**Work task**
Copy out each line featuring the string "rewrite" from the entries beneath.
================
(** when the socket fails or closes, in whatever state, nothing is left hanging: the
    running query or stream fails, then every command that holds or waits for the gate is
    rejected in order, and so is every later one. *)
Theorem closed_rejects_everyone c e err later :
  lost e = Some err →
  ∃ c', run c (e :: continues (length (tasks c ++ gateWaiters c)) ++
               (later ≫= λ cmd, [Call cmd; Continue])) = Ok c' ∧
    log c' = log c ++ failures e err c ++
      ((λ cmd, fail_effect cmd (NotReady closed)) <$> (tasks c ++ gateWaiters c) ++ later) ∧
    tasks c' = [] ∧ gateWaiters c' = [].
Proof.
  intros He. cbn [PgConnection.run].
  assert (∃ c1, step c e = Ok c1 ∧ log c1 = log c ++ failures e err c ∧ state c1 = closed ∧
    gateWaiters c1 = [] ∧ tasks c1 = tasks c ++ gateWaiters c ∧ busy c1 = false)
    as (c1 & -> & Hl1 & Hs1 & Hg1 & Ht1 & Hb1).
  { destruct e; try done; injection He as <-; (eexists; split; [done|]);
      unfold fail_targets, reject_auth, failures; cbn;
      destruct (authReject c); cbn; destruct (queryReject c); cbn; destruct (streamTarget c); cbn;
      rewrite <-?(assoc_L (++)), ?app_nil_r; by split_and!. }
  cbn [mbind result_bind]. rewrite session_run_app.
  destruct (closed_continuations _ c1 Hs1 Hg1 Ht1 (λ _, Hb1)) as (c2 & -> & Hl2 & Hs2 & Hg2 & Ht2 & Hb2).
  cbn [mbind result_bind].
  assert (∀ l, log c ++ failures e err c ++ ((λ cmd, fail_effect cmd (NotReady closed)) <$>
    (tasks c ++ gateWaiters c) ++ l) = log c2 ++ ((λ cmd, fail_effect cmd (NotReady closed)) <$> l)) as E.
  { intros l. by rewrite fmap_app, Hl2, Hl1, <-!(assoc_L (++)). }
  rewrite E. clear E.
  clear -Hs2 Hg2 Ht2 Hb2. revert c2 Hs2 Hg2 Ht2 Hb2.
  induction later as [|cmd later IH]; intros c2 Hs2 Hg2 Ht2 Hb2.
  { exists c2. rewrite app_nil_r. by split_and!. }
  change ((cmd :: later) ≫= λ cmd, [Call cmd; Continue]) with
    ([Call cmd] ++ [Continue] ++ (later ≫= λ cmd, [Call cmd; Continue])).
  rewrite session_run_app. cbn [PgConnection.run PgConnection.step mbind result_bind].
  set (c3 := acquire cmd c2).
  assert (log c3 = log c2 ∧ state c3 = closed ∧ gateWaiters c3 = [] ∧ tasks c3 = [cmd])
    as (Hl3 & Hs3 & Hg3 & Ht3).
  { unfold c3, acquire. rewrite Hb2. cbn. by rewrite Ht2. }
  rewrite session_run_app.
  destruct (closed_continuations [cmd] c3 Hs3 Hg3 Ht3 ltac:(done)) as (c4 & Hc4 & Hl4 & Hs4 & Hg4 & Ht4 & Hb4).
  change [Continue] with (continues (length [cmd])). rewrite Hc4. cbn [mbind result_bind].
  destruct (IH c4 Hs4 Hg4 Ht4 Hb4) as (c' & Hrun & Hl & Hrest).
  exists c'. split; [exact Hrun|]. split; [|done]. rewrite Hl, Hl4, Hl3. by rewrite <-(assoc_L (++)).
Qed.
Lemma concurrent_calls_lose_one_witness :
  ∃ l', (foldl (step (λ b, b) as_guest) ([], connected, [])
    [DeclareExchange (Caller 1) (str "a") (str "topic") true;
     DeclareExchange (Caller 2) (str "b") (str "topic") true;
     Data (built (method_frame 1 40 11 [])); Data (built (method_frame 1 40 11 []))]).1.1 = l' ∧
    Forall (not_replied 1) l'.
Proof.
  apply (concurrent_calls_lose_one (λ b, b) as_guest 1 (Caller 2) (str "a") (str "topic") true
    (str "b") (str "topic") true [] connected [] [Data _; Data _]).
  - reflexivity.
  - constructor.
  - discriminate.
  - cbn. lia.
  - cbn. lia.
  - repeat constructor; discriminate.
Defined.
================
**Solution for this exercise**
      rewrite <-?(assoc_L (++)), ?app_nil_r; by split_and!. }
  cbn [mbind result_bind]. rewrite session_run_app.
  { intros l. by rewrite fmap_app, Hl2, Hl1, <-!(assoc_L (++)). }
  rewrite E. clear E.
  { exists c2. rewrite app_nil_r. by split_and!. }
  rewrite session_run_app. cbn [PgConnection.run PgConnection.step mbind result_bind].
  { unfold c3, acquire. rewrite Hb2. cbn. by rewrite Ht2. }
  rewrite session_run_app.
  change [Continue] with (continues (length [cmd])). rewrite Hc4. cbn [mbind result_bind].
  exists c'. split; [exact Hrun|]. split; [|done]. rewrite Hl, Hl4, Hl3. by rewrite <-(assoc_L (++)).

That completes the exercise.